💊 Dieses Molekül lässt Fett verschwinden, ohne Muskeln abzubauen

Ein Molekül, das den Laboren bereits bekannt ist, hat bei fettleibigen Tieren ein erstaunliches Ergebnis erzielt: weniger Fett, ohne Verlust an Muskelmasse.

Die Forschenden untersuchten TOFA, ein kleines Molekül, das oral verabreicht werden kann. Sie testeten es an mehreren Tiermodellen für Adipositas, darunter Mäuse, die mit einer fettreichen Ernährung gefüttert wurden. Im Gegensatz zu mehreren derzeit verfügbaren Behandlungen beruht seine Wirkung nicht auf einer Verringerung des Appetits. Die Tiere fraßen also weiterhin, aber ihr Körper verbrauchte mehr Energie.

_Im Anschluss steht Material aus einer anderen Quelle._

(* ===== verification/Alphadb.v ===== *)
(** The database front end: src/db/alphadb.{h,cc}, over the managers, the parser
    results and the calls chdir, mkdir and system of the operating system. *)
From Stdlib Require Import Strings.String.
From stdpp Require Import strings.
From S2P Require Import Prelude Unix BufferManager FileHandle Storage Comparator Rid Row TableFormat IndexHandle IndexManager TableManager TableHandle Sql.
Open Scope Z_scope.

(** The calls on directories: the result and the directories afterwards. *)
Class Shell (D : Type) := {
  chdir : string -> D -> Z * D;
  mkdir : string -> Z -> D -> Z * D;
  system : string -> D -> Z * D;
}.

Definition DB_BASE_DIR : string := "~/".

(** metadata_ and indeces_ are never used, and txn_mgr_ is never set. *)
Record alphadb {U D : Type} := mk_alphadb {
  db_dirs : D;
  db_bm : buffer_manager U;                    (* behind io_mgr_, tbl_mgr_ and idx_mgr_ *)
  current_dir_ : string;
  db_opened_ : gmap string bool;
  db_tables_ : gmap string table_handle;
}.
Arguments alphadb : clear implicits.
Arguments mk_alphadb {U D}.
Arguments db_dirs {U D}.
Arguments db_bm {U D}.
Arguments current_dir_ {U D}.
Arguments db_opened_ {U D}.
Arguments db_tables_ {U D}.

Section operations.
Context {U D : Type} `{Unix U} `{Shell D}.

Definition set_dirs (d : D) (a : alphadb U D) : alphadb U D := mk_alphadb d (db_bm a) (current_dir_ a) (db_opened_ a) (db_tables_ a).
Definition set_db_bm (b : buffer_manager U) (a : alphadb U D) : alphadb U D := mk_alphadb (db_dirs a) b (current_dir_ a) (db_opened_ a) (db_tables_ a).
Definition set_dir (c : string) (a : alphadb U D) : alphadb U D := mk_alphadb (db_dirs a) (db_bm a) c (db_opened_ a) (db_tables_ a).
Definition set_opened (name : string) (b : bool) (a : alphadb U D) : alphadb U D :=
  mk_alphadb (db_dirs a) (db_bm a) (current_dir_ a) (<[name := b]> (db_opened_ a)) (db_tables_ a).
Definition set_table (name : string) (th : table_handle) (a : alphadb U D) : alphadb U D :=
  mk_alphadb (db_dirs a) (db_bm a) (current_dir_ a) (db_opened_ a) (<[name := th]> (db_tables_ a)).

Definition in_db_bm {A} : M (buffer_manager U) A -> M (alphadb U D) A := zoom db_bm set_db_bm.

(** A call of the operating system; the test is [< 0] for chdir and mkdir. *)
Definition sys_call (call : D -> Z * D) : M (alphadb U D) Z := fun a =>
  let '(r, d) := call (db_dirs a) in Ret r (set_dirs d a).

(** alphadb::alphadb *)
Definition alphadb_new (pool : nat -> buffer_entry) (u : U) (d : D) : outcome D (alphadb U D) :=
  let '(r, d) := chdir DB_BASE_DIR d in
  if r <? 0 then Exc std_exception d else Ret (mk_alphadb d (io_manager_new pool u) DB_BASE_DIR ∅ ∅) d.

Mittlerweile ist ein bedeutender Teil der Bevölkerung adipös.

Mittlerweile ist ein bedeutender Teil der Bevölkerung adipös.
Illustrationsbild von Pexels

Um dieses Ergebnis zu verstehen, muss man betrachten, was der Körper mit Fetten macht. Er kann sie herstellen und speichern, sie aber auch als Brennstoff nutzen. TOFA wirkt auf mehrere Mechanismen ein, die an diesem Gleichgewicht beteiligt sind. Es verringert insbesondere die Aktivität zweier Enzyme, die an der Fettherstellung beteiligt sind, und aktiviert Signalwege, die deren Nutzung fördern.

Bei den untersuchten Tieren ging diese Veränderung des Stoffwechsels mit einer Verringerung der Adipositas einher. Die Forschenden beobachteten außerdem eine bessere Regulierung des Glukosespiegels sowie Verbesserungen bei der Fettansammlung in der Leber. Vor allem nahm die Muskelmasse nicht ab, und die aufgenommene Nahrungsmenge wurde nicht reduziert.

Dieser Punkt erregt Aufmerksamkeit, weil Gewichtsverlust nicht ausschließlich dem Verschwinden von Fett entspricht. Einige Behandlungen oder Diäten können auch zu einem Rückgang der fettfreien Masse führen, zu der die Muskeln gehören. Ein Ansatz, der den Fettverlust fördern und gleichzeitig die Muskeln erhalten könnte, wäre daher von besonderem Interesse, sofern sich dieser Effekt eines Tages beim Menschen bestätigt.

Das Team kombinierte TOFA außerdem mit Semaglutid oder Tirzepatid, zwei Molekülen, die gegen Adipositas und Diabetes eingesetzt werden. Diese Medikamente wirken unter anderem, indem sie die Nahrungsaufnahme reduzieren. Bei den Tieren erzielte ihre Kombination mit TOFA bei mehreren Parametern, darunter Gewicht und Insulinreaktion, stärkere Effekte als jede Behandlung allein.

Die beiden Ansätze wirken also nicht auf die gleiche Weise. Semaglutid und Tirzepatid beeinflussen insbesondere den Appetit, während TOFA vor allem die Art und Weise verändert, wie der Körper seine Energiereserven herstellt und verbraucht. Die Autoren sehen daher eher eine Kombination von Wirkmechanismen als einen Ersatz für bestehende Medikamente vor.

Diese Ergebnisse befinden sich jedoch vollständig im präklinischen Stadium. TOFA wurde beim Menschen noch nicht als Behandlung gegen Adipositas getestet, weshalb diese Studie weder Aussagen über seine Sicherheit noch über die geeignete Dosis erlaubt. Vor jeder klinischen Studie müssen die Forschenden insbesondere klären, ob sich die bei Tieren beobachteten Effekte ohne Toxizität beim Menschen erzielen lassen.